While Bordentown Township has a concept plan in place, there are still many unanswered questions. Which governmental entity would provide emergency services, for example, like water rescues? Which entity will take care of the trash collection? Would the state provide park rangers? The county? Would the county take over the park and connect it to Crystal Lake park across the street?

Theokas said he and the township committee are realists when it comes to how this property will ultimately be developed, and what government entity will eventually take responsibility for what he called “a legacy project.”

“The township doesn’t have the means to develop the property alone,” Theokas said, noting it will take a coalition of organizations to reach the end goal. Funding will have to come through grants, for example, and donations.

“We phased the projects so that resources can be found,” Theokas noted. “The environmental remediation factor is an important piece.”
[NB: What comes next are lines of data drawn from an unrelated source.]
(** An 8-bit read needs the registers F4-F6 to be stable for the cache to stay in step. *)
Lemma lpc_MustRead8_value a F b (s : lpc * P) :
  view F b s ->
  wp (lpc_MustRead8 lpcCache a) (fun v s' => exists C' F' b', raw C' F' b' s' /\
    MustRead8 (uint 32 a) b = (Ret v, b') /\ (lpcCache = false \/ StableRead8 P B -> view F' b' s')) s.
Proof.
  intros Hv. pose proof (length_view _ _ _ Hv) as HF.
  eapply wp_setup; [exact Hv|]. intros s1 (C & R1 & LC & HC). wp_pure.
  eapply wp_ctrl; [lia|exact R1|]. intros s2 R2 I2. wp_pure.
  pose proof R2 as (_ & _ & S2 & F2 & B2).
  destruct (inb_read s2.2 S2 I2) as (_ & _ & H8). rewrite F2, B2 in H8.
  do 9 (destruct F as [|? F]; [done|]). destruct F; [|done].
  destruct (H8 eq_refl) as (v & h & Hv8 & Hh & Er & EF).
  eapply wp_trigger_read; [exact R2|exact I2|]. intros x s3 R3 E3.
  rewrite E3, EF in R3 at 1. cbn [take app] in R3.
  destruct h as [|h4 [|h5 [|h6 [|]]]]; try done. cbn [app] in R3.
  eapply (wp_fetch 7 0xf7); [exact R3|done|lia|]. intros s7 R7. apply wp_ret.
  pose proof R7 as (_ & _ & _ & E7 & _). rewrite <- E7 in R7. eexists _, (freg s7.2), (ahb s3.2). split_and!; [exact R7| |].
  - rewrite <- be_int_word, E3. exact Er.
  - intros Hst. eexists. split; [exact R7|]. split; [by rewrite !length_insert|].
    intros Hon. destruct Hst as [Hoff|Hst]; [congruence|].
    pose proof (Hst s2.2 S2 I2) as Hs8. rewrite F2, EF in Hs8.
    specialize (Hs8 eq_refl). cbn in Hs8. injection Hs8 as -> -> ->. by rewrite (HC Hon), E7.
Qed.

Lemma lpc_MustRead8_spec a F b (s : lpc * P) :
  lpcCache = false \/ StableRead8 P B -> view F b s ->
  wp (lpc_MustRead8 lpcCache a) (fun v s' => exists F' b', view F' b' s' /\
    MustRead8 (uint 32 a) b = (Ret v, b')) s.
Proof.
  intros Hst Hv. eapply wp_mono; [by eapply lpc_MustRead8_value|]. intros v s' (C' & F' & b' & _ & Er & Hview). eauto.
Qed.

Lemma wp_clear_regs n Q C F b (s : lpc * P) :
  (n <= 9)%nat -> raw C F b s ->
  (forall s', raw C (replicate n 0 ++ drop n F) b s' -> Q tt s') ->
  wp (for_each (seq 0 n) (fun i => _ ← ctrl (uint 8 (0xf0 + Z.of_nat i)); w 0)) Q s.
Proof.
  intros Hn Hr HQ. assert (HF : length F = 9%nat).
  { destruct Hr as (_ & _ & _ & <- & _). apply freg_length. }
  eapply wp_mono; [apply (wp_for_each (fun done_ s' =>
    raw C (replicate (length done_) 0 ++ drop (length done_) F) b s')); [exact Hr|]|].
  - intros done_ x rest s' El Hraw.
    assert (x = length done_) as ->.
    { apply (f_equal (fun l => l !! length done_)) in El.
      rewrite list_lookup_middle in El by done.
      destruct (decide (length done_ < n)%nat); [|rewrite lookup_seq_ge in El by lia; done].
      rewrite lookup_seq_lt in El by lia. by injection El. }
    assert (Hx : (length done_ < n)%nat).
    { apply (f_equal length) in El. rewrite length_seq, length_app in El. simpl in El. lia. }
    wp_pure. eapply wp_ctrl; [|exact Hraw|]; [unfold uint; rewrite Z.mod_small; lia|].
    intros s1 R1 I1. rewrite uint_id in I1 by (unfold is_uint; lia).
    eapply wp_w_freg; [exact R1|exact I1|lia|]. intros s2 R2.
    rewrite length_app. simpl. rewrite insert_app_r_alt in R2 by (rewrite length_replicate; lia).
    rewrite length_replicate, Nat.sub_diag in R2.
    destruct (drop (length done_) F) as [|y rest'] eqn:Ed;
      [apply (f_equal length) in Ed; rewrite length_drop in Ed; simpl in Ed; lia|].
    replace (drop (length done_ + 1) F) with rest'
      by (rewrite <- drop_drop, Ed; done).
    rewrite replicate_add, <- app_assoc. exact R2.
  - intros [] s'. rewrite length_seq. apply HQ.
Qed.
There are freshwater mussels on the island which will need to be relocated, Theokas said. “To relocate mussels, for example, is a big deal. There are specific times of the year to relocate,” he said.

He noted again that the southern part of the mainland was in great need of remediation. “We are working diligently with the DEP on the remediation of the property.”

Theokas said the township will start with small projects first. “We’re going to have to have some public parking. We’re going to have walking paths, maybe benches or a gazebo, and educational signage,” he added.

“The highlight,” Theokas said, “will be the boat launch for canoes and kayaks.”

Theokas also acknowledged that the concept may be adapted and changed over time given any number of factors, including what government entity will ultimately manage the location. No matter if one entity runs the park, or several, Theokas said, the clean-up and preservation of this property “is going to have huge benefits for the township forever.” He added, “this is why we talk about legacy projects and the future.”

Sue Ferrara thanks Maria Baratta, director of the State Library Information Center at the New Jersey State Library. “Ms. Baratta is the rock star librarian who helped track down the ownership of Newbold Island to the Newbold family. When I hit the dead ends of research, she is always there to help me finish the job!” she says.